Your assignment. In the entries below, which lines run from the one containing "(** No two children of a box overlap. *)" to the one containing "- by apply (setSize_apart"? Copy exactly those lines, ends included, and no others.

===============

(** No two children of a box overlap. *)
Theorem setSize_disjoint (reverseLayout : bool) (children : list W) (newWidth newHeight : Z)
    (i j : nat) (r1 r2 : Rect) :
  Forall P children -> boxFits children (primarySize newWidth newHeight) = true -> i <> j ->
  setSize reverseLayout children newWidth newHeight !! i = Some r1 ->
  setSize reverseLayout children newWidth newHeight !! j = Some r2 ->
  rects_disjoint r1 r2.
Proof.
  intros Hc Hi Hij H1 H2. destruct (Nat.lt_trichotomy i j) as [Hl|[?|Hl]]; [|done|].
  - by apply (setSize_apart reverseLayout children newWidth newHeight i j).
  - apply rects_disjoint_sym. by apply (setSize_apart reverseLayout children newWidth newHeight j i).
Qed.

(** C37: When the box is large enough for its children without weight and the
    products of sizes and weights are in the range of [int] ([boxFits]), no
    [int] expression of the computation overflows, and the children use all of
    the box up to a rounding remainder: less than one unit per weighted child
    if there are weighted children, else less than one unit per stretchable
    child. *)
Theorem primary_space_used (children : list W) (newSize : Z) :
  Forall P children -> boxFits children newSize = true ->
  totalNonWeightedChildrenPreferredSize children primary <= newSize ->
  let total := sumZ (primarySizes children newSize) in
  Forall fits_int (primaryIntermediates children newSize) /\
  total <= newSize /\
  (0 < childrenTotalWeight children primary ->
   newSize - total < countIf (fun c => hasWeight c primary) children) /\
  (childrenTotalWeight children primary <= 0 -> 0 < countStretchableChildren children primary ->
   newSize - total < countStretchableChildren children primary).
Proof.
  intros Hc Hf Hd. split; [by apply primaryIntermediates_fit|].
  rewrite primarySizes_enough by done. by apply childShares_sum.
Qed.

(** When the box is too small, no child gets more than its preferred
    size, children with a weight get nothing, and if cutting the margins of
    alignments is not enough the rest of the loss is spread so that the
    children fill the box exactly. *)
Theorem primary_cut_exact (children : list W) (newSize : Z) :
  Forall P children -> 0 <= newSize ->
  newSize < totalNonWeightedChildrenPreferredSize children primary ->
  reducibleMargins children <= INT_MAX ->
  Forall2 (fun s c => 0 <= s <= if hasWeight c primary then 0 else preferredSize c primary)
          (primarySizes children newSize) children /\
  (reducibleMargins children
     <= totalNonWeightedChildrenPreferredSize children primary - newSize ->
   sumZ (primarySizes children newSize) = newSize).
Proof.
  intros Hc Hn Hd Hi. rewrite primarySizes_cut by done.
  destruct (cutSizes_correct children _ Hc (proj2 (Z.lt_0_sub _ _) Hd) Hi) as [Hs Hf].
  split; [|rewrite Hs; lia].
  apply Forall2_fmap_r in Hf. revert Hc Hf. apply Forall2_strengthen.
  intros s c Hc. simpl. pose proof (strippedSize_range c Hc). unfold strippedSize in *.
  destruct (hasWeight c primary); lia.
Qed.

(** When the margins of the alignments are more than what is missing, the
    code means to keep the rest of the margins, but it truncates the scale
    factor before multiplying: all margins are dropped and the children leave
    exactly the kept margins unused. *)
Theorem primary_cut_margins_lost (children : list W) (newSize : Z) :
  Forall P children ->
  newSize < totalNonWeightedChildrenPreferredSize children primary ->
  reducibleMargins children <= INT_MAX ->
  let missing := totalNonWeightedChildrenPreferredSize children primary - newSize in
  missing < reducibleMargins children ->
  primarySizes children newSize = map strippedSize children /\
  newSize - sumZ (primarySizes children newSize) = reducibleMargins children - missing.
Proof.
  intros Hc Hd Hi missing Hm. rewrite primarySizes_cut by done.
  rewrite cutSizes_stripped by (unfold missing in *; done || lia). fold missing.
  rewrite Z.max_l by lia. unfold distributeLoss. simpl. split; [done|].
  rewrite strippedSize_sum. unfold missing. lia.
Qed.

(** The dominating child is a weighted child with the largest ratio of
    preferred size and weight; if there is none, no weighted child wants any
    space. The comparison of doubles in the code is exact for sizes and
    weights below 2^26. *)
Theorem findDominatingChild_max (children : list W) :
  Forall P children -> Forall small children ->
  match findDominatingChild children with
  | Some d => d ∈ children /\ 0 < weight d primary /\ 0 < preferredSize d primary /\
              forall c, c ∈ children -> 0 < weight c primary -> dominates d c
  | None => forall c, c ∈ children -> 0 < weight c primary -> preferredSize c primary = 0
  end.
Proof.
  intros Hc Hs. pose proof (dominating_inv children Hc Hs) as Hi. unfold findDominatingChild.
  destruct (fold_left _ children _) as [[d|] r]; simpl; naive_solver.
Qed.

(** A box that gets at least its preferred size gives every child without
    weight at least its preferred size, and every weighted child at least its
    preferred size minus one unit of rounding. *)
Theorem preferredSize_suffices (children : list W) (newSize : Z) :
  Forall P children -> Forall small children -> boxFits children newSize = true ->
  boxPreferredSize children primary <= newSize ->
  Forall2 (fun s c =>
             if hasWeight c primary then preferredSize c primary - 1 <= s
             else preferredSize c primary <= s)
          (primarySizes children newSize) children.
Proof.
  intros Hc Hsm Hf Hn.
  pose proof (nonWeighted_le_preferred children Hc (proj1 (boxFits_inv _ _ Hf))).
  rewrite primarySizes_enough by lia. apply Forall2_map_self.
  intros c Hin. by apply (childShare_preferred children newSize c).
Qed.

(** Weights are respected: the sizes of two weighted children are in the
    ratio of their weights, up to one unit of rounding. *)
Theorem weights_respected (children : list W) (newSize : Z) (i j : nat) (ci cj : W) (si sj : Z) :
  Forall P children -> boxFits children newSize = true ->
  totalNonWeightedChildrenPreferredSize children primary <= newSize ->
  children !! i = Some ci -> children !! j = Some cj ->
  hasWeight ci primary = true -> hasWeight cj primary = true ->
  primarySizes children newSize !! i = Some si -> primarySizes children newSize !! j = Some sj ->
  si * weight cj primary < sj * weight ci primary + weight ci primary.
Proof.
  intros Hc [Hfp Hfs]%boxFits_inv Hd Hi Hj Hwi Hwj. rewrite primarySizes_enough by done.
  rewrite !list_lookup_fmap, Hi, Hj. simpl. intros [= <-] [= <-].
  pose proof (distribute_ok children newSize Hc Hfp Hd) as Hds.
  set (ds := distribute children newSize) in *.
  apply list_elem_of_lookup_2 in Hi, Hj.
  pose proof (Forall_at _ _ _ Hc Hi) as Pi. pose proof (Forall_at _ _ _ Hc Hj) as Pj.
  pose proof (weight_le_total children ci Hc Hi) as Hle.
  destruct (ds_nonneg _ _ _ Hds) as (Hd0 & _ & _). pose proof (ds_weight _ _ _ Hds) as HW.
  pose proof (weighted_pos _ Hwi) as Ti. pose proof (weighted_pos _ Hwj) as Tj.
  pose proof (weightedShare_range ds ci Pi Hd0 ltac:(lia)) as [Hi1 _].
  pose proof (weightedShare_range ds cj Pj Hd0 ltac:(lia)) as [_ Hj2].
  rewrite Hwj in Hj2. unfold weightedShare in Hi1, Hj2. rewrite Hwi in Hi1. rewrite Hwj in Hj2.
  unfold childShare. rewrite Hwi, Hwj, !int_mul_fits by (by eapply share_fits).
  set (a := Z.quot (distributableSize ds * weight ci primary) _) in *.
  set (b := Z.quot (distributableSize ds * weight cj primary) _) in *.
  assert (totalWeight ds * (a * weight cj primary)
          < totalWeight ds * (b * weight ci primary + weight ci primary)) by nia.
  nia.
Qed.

===============

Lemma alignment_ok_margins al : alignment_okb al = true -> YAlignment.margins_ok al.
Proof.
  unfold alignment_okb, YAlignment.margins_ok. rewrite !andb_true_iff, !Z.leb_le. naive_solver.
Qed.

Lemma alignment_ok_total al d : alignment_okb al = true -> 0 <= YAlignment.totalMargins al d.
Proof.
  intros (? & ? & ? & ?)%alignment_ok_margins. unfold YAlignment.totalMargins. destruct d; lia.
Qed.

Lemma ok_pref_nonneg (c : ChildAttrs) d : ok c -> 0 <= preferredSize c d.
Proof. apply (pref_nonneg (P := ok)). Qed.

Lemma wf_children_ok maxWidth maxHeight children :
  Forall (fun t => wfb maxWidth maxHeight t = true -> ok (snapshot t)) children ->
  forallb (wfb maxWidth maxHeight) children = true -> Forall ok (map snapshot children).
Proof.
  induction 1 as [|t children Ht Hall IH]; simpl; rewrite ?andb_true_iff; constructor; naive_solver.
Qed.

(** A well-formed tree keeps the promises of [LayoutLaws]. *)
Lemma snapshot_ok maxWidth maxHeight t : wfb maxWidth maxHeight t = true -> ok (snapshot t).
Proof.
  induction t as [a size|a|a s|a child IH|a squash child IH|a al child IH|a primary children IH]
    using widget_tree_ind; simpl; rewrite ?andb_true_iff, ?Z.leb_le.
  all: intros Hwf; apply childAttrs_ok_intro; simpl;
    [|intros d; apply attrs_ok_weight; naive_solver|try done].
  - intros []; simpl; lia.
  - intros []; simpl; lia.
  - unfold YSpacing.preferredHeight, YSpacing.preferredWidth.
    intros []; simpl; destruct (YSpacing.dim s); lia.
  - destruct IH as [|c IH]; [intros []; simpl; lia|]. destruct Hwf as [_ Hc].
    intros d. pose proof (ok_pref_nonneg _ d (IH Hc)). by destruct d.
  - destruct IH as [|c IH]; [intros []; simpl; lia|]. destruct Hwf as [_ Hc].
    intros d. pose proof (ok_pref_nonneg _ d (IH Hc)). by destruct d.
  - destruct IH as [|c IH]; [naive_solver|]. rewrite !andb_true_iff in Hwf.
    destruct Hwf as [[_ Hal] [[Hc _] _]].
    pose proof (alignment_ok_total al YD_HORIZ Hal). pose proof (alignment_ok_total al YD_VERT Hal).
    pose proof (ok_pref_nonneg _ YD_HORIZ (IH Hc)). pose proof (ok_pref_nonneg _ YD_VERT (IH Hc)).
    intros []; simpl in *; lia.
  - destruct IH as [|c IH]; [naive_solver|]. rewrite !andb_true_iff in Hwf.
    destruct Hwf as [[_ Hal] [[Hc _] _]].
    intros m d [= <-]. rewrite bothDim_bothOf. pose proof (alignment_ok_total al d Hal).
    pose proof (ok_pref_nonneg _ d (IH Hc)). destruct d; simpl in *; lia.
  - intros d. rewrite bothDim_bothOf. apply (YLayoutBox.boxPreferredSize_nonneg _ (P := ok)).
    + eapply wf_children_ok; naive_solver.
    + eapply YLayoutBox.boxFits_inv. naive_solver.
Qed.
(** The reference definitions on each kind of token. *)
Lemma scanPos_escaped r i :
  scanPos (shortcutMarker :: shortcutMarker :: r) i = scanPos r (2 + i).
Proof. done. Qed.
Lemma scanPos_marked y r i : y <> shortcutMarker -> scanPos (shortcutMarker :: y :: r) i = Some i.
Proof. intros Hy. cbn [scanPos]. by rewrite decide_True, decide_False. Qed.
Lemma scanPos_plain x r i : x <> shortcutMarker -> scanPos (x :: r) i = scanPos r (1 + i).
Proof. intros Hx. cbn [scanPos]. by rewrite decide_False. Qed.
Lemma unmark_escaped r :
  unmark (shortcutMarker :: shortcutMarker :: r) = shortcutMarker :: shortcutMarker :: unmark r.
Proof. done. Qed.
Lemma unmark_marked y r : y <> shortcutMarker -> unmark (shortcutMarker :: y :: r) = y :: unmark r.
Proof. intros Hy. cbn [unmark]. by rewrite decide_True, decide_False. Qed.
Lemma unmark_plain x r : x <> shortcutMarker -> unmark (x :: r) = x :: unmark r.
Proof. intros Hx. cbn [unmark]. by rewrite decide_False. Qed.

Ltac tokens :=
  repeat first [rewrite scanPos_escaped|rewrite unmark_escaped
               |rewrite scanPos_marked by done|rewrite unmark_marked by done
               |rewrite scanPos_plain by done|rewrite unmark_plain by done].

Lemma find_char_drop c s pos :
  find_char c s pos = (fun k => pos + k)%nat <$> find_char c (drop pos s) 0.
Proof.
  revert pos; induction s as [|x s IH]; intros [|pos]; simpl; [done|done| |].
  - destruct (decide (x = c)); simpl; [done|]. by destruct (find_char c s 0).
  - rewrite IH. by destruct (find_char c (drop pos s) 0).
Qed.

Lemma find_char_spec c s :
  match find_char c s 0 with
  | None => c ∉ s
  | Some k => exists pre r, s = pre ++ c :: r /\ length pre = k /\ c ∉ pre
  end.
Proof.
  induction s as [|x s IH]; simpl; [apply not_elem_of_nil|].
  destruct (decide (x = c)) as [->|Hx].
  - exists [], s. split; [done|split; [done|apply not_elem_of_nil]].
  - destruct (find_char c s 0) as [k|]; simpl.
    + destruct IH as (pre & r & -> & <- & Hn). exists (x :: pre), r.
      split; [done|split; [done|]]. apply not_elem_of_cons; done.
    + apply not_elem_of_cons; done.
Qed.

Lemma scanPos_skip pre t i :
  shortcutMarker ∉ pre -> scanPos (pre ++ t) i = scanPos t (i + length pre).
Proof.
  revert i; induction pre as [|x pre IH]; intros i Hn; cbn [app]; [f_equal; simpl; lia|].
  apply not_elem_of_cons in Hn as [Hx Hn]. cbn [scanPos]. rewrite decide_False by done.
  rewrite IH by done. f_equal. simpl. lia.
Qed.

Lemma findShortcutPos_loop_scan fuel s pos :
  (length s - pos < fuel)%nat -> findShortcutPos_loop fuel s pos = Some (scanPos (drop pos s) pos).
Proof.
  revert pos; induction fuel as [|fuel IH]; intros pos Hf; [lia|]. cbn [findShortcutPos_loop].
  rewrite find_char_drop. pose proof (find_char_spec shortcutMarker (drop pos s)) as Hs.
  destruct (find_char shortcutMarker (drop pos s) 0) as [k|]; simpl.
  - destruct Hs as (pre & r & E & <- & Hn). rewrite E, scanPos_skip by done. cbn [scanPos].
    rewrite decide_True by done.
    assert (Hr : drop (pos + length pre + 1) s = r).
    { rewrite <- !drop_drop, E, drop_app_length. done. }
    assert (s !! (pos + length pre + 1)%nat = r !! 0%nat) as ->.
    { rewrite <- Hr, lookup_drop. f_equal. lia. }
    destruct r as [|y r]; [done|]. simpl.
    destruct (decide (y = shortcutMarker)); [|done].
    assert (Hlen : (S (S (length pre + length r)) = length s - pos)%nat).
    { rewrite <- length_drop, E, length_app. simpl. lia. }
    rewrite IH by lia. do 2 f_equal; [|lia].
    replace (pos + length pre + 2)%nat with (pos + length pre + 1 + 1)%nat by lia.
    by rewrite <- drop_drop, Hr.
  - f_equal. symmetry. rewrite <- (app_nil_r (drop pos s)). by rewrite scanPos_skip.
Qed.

===============

Solution for this exercise.
(** No two children of a box overlap. *)
Theorem setSize_disjoint (reverseLayout : bool) (children : list W) (newWidth newHeight : Z)
    (i j : nat) (r1 r2 : Rect) :
  Forall P children -> boxFits children (primarySize newWidth newHeight) = true -> i <> j ->
  setSize reverseLayout children newWidth newHeight !! i = Some r1 ->
  setSize reverseLayout children newWidth newHeight !! j = Some r2 ->
  rects_disjoint r1 r2.
Proof.
  intros Hc Hi Hij H1 H2. destruct (Nat.lt_trichotomy i j) as [Hl|[?|Hl]]; [|done|].
  - by apply (setSize_apart reverseLayout children newWidth newHeight i j).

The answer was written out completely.